O ministro do Supremo Tribunal Federal (STF), Alexandre de Moraes, determinou nesta segunda-feira (6) que a defesa do ex-presidente Jair Bolsonaro (PL) apresente as qualificações de Carlos Eduardo Antunes Torres, irmão de Michelle Bolsonaro (PL), o qual receberia cuidados e acompanhamentos especiais em suas atividades na prisão domiciliar.
O pedido foi deferido na última quinta-feira (2), sob a argumentação de que a líder do PL Mulher e sua filha Laura Bolsoanro, junto de sua enteada, Letícia Firmo, teriam outros compromissos e não poderiam acompanhar o ex-presidente, que se recupera de uma broncopneumonia.

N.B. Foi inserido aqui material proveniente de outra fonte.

(** C3: [trace_dependency_paths] returns, and for every node of the
    returned map the recorded path starts at a seed, follows edges of the
    reverse graph and ends at the node, and its hop count (its length minus
    one) is the least hop count of any such path from any seed. *)
Theorem trace_dependency_paths_shortest `{Countable node}
    (iter : option node -> gset node -> list node)
    (reverse_deps : gmap node (gset node)) (start_modules : gset node) :
  (forall k s, iter k s ≡ₚ elements s) ->
  exists paths,
    trace_dependency_paths iter reverse_deps start_modules = Some paths
    /\ forall n p,
         paths !! n = Some p ->
         Bfs.seed_path reverse_deps start_modules p n
         /\ forall q,
              Bfs.seed_path reverse_deps start_modules q n ->
              length p - 1 <= length q - 1.
Proof.
  intros Hiter.
  destruct (trace_result iter Hiter reverse_deps start_modules)
    as (paths & Hres & Hsound & Hmin).
  exists paths. split; [done|]. intros n p Hp.
  destruct (Hsound n p Hp) as [Hn Hw]. split.
  - by apply walk_to_seed_path.
  - intros q Hq%seed_path_walk_to.
    destruct (Hmin q n Hq) as (p' & Hp' & Hl).
    unfold Bfs.recorded in Hp'. rewrite decide_False in Hp' by done.
    rewrite Hp in Hp'. injection Hp' as <-. lia.
Qed.

Lemma trace_dependency_paths_shortest_witness :
  exists paths,
    trace_dependency_paths (fun _ => elements)
      (build_reverse_dep_graph [(2, 1); (3, 2); (4, 3); (4, 1); (1, 4)])
      ({[1]} : gset nat) = Some paths
    /\ forall n p,
         paths !! n = Some p ->
         Bfs.seed_path
           (build_reverse_dep_graph [(2, 1); (3, 2); (4, 3); (4, 1); (1, 4)])
           {[1]} p n
         /\ forall q,
              Bfs.seed_path
                (build_reverse_dep_graph
                   [(2, 1); (3, 2); (4, 3); (4, 1); (1, 4)])
                {[1]} q n ->
              length p - 1 <= length q - 1.
Proof.
  apply (trace_dependency_paths_shortest (fun _ => elements)).
  intros k s. reflexivity.
Defined.

(** C9: two runs on the same reverse graph and the same seed set that
    iterate over the seeds and the dependents in different orders both
    return, reach the same nodes, and record for each node paths of the
    same length. *)
Theorem trace_dependency_paths_order `{Countable node}
    (iter1 iter2 : option node -> gset node -> list node)
    (reverse_deps : gmap node (gset node)) (start_modules : gset node) :
  (forall k s, iter1 k s ≡ₚ elements s) ->
  (forall k s, iter2 k s ≡ₚ elements s) ->
  exists paths1 paths2,
    trace_dependency_paths iter1 reverse_deps start_modules = Some paths1
    /\ trace_dependency_paths iter2 reverse_deps start_modules = Some paths2
    /\ dom paths1 = dom paths2
    /\ forall n p1 p2,
         paths1 !! n = Some p1 -> paths2 !! n = Some p2 ->
         length p1 = length p2.
Proof.
  intros Hiter1 Hiter2.
  destruct (trace_result iter1 Hiter1 reverse_deps start_modules)
    as (paths1 & Hres1 & Hsound1 & Hmin1).
  destruct (trace_result iter2 Hiter2 reverse_deps start_modules)
    as (paths2 & Hres2 & Hsound2 & Hmin2).
  exists paths1, paths2. do 2 (split; [done|]).
  assert (forall pa pb : gmap node (list node),
            (forall n p, pa !! n = Some p ->
               (n ∉ start_modules) /\ Bfs.walk_to reverse_deps start_modules p n) ->
            (forall q n, Bfs.walk_to reverse_deps start_modules q n ->
               exists p, Bfs.recorded start_modules pb n = Some p
                         /\ length p <= length q) ->
            forall n p, pa !! n = Some p ->
              exists p', pb !! n = Some p' /\ length p' <= length p) as Hle.
  { intros pa pb Hs Hm n p Hp. destruct (Hs n p Hp) as [Hn Hw].
    destruct (Hm p n Hw) as (p' & Hp' & Hl). exists p'. split; [|done].
    unfold Bfs.recorded in Hp'. by rewrite decide_False in Hp'. }
  split.
  - apply leibniz_equiv. intros n. rewrite !elem_of_dom. split.
    + intros [p Hp]. destruct (Hle paths1 paths2 Hsound1 Hmin2 n p Hp)
        as (p' & Hp' & _). by exists p'.
    + intros [p Hp]. destruct (Hle paths2 paths1 Hsound2 Hmin1 n p Hp)
        as (p' & Hp' & _). by exists p'.
  - intros n p1 p2 Hp1 Hp2.
    destruct (Hle paths1 paths2 Hsound1 Hmin2 n p1 Hp1) as (p & Hp & Hl1).
    destruct (Hle paths2 paths1 Hsound2 Hmin1 n p2 Hp2) as (p' & Hp' & Hl2).
    rewrite Hp2 in Hp. rewrite Hp1 in Hp'.
    injection Hp as <-. injection Hp' as <-. lia.
Qed.

Lemma trace_dependency_paths_order_witness :
  exists paths1 paths2,
    trace_dependency_paths (fun _ => elements)
      (build_reverse_dep_graph [(3, 1); (3, 2); (4, 3); (5, 2)])
      ({[1; 2]} : gset nat) = Some paths1
    /\ trace_dependency_paths (fun _ s => reverse (elements s))
         (build_reverse_dep_graph [(3, 1); (3, 2); (4, 3); (5, 2)])
         ({[1; 2]} : gset nat) = Some paths2
    /\ dom paths1 = dom paths2
    /\ forall n p1 p2,
         paths1 !! n = Some p1 -> paths2 !! n = Some p2 ->
         length p1 = length p2.
Proof.
  apply (trace_dependency_paths_order (fun _ => elements)
           (fun _ s => reverse (elements s))).
  - intros k s. reflexivity.
  - intros k s. apply reverse_Permutation.
Defined.

(** ** Query Engine: package dependents *)

Section ReverseGraph.
Context `{Countable node}.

Moraes sustentou que o pedido não deixou claro se Torres seria o enfermeiro ou auxiliar de enfermagem para o tratamento de Bolsonaro.
Suplente de deputado distrital, ele se registrou no Tribunal Superior Eleitoral como fotógrafo, tendo como formação o ensino médio completo.
Ele também já foi assessor da minoria no Senado Federal.
O ex-presidente está cumprindo pena em prisão domiciliar de 90 dias, por ordem do ministro, relator da ação que o condenou a 27 anos e três meses de prisão por suposta tentativa de golpe de Estado.
Como mostrou o Diário do Poder, Bolsonaro completou uma semana de estadia em casa, após o tratamento que recebeu no hospital DF Star durante 14 dias.
Ele deve ser submetido a uma artroscopia no ombro direito nos próximos dias, recomendação de sua equipe médica.
Ele teria se queixado de dores no ombro há um tempo, ainda quando estava preso no 19º Batalhão da Polícia Militar do Distrito Federal (PMDF), a Papudinha.
Segundo os documentos enviados ao STF, o líder da direita apresentou redução de movimentos, perda da força e dificuldade para realizar atividades. O laudo já afirma que Bolsonaro está em fase pré-operatória.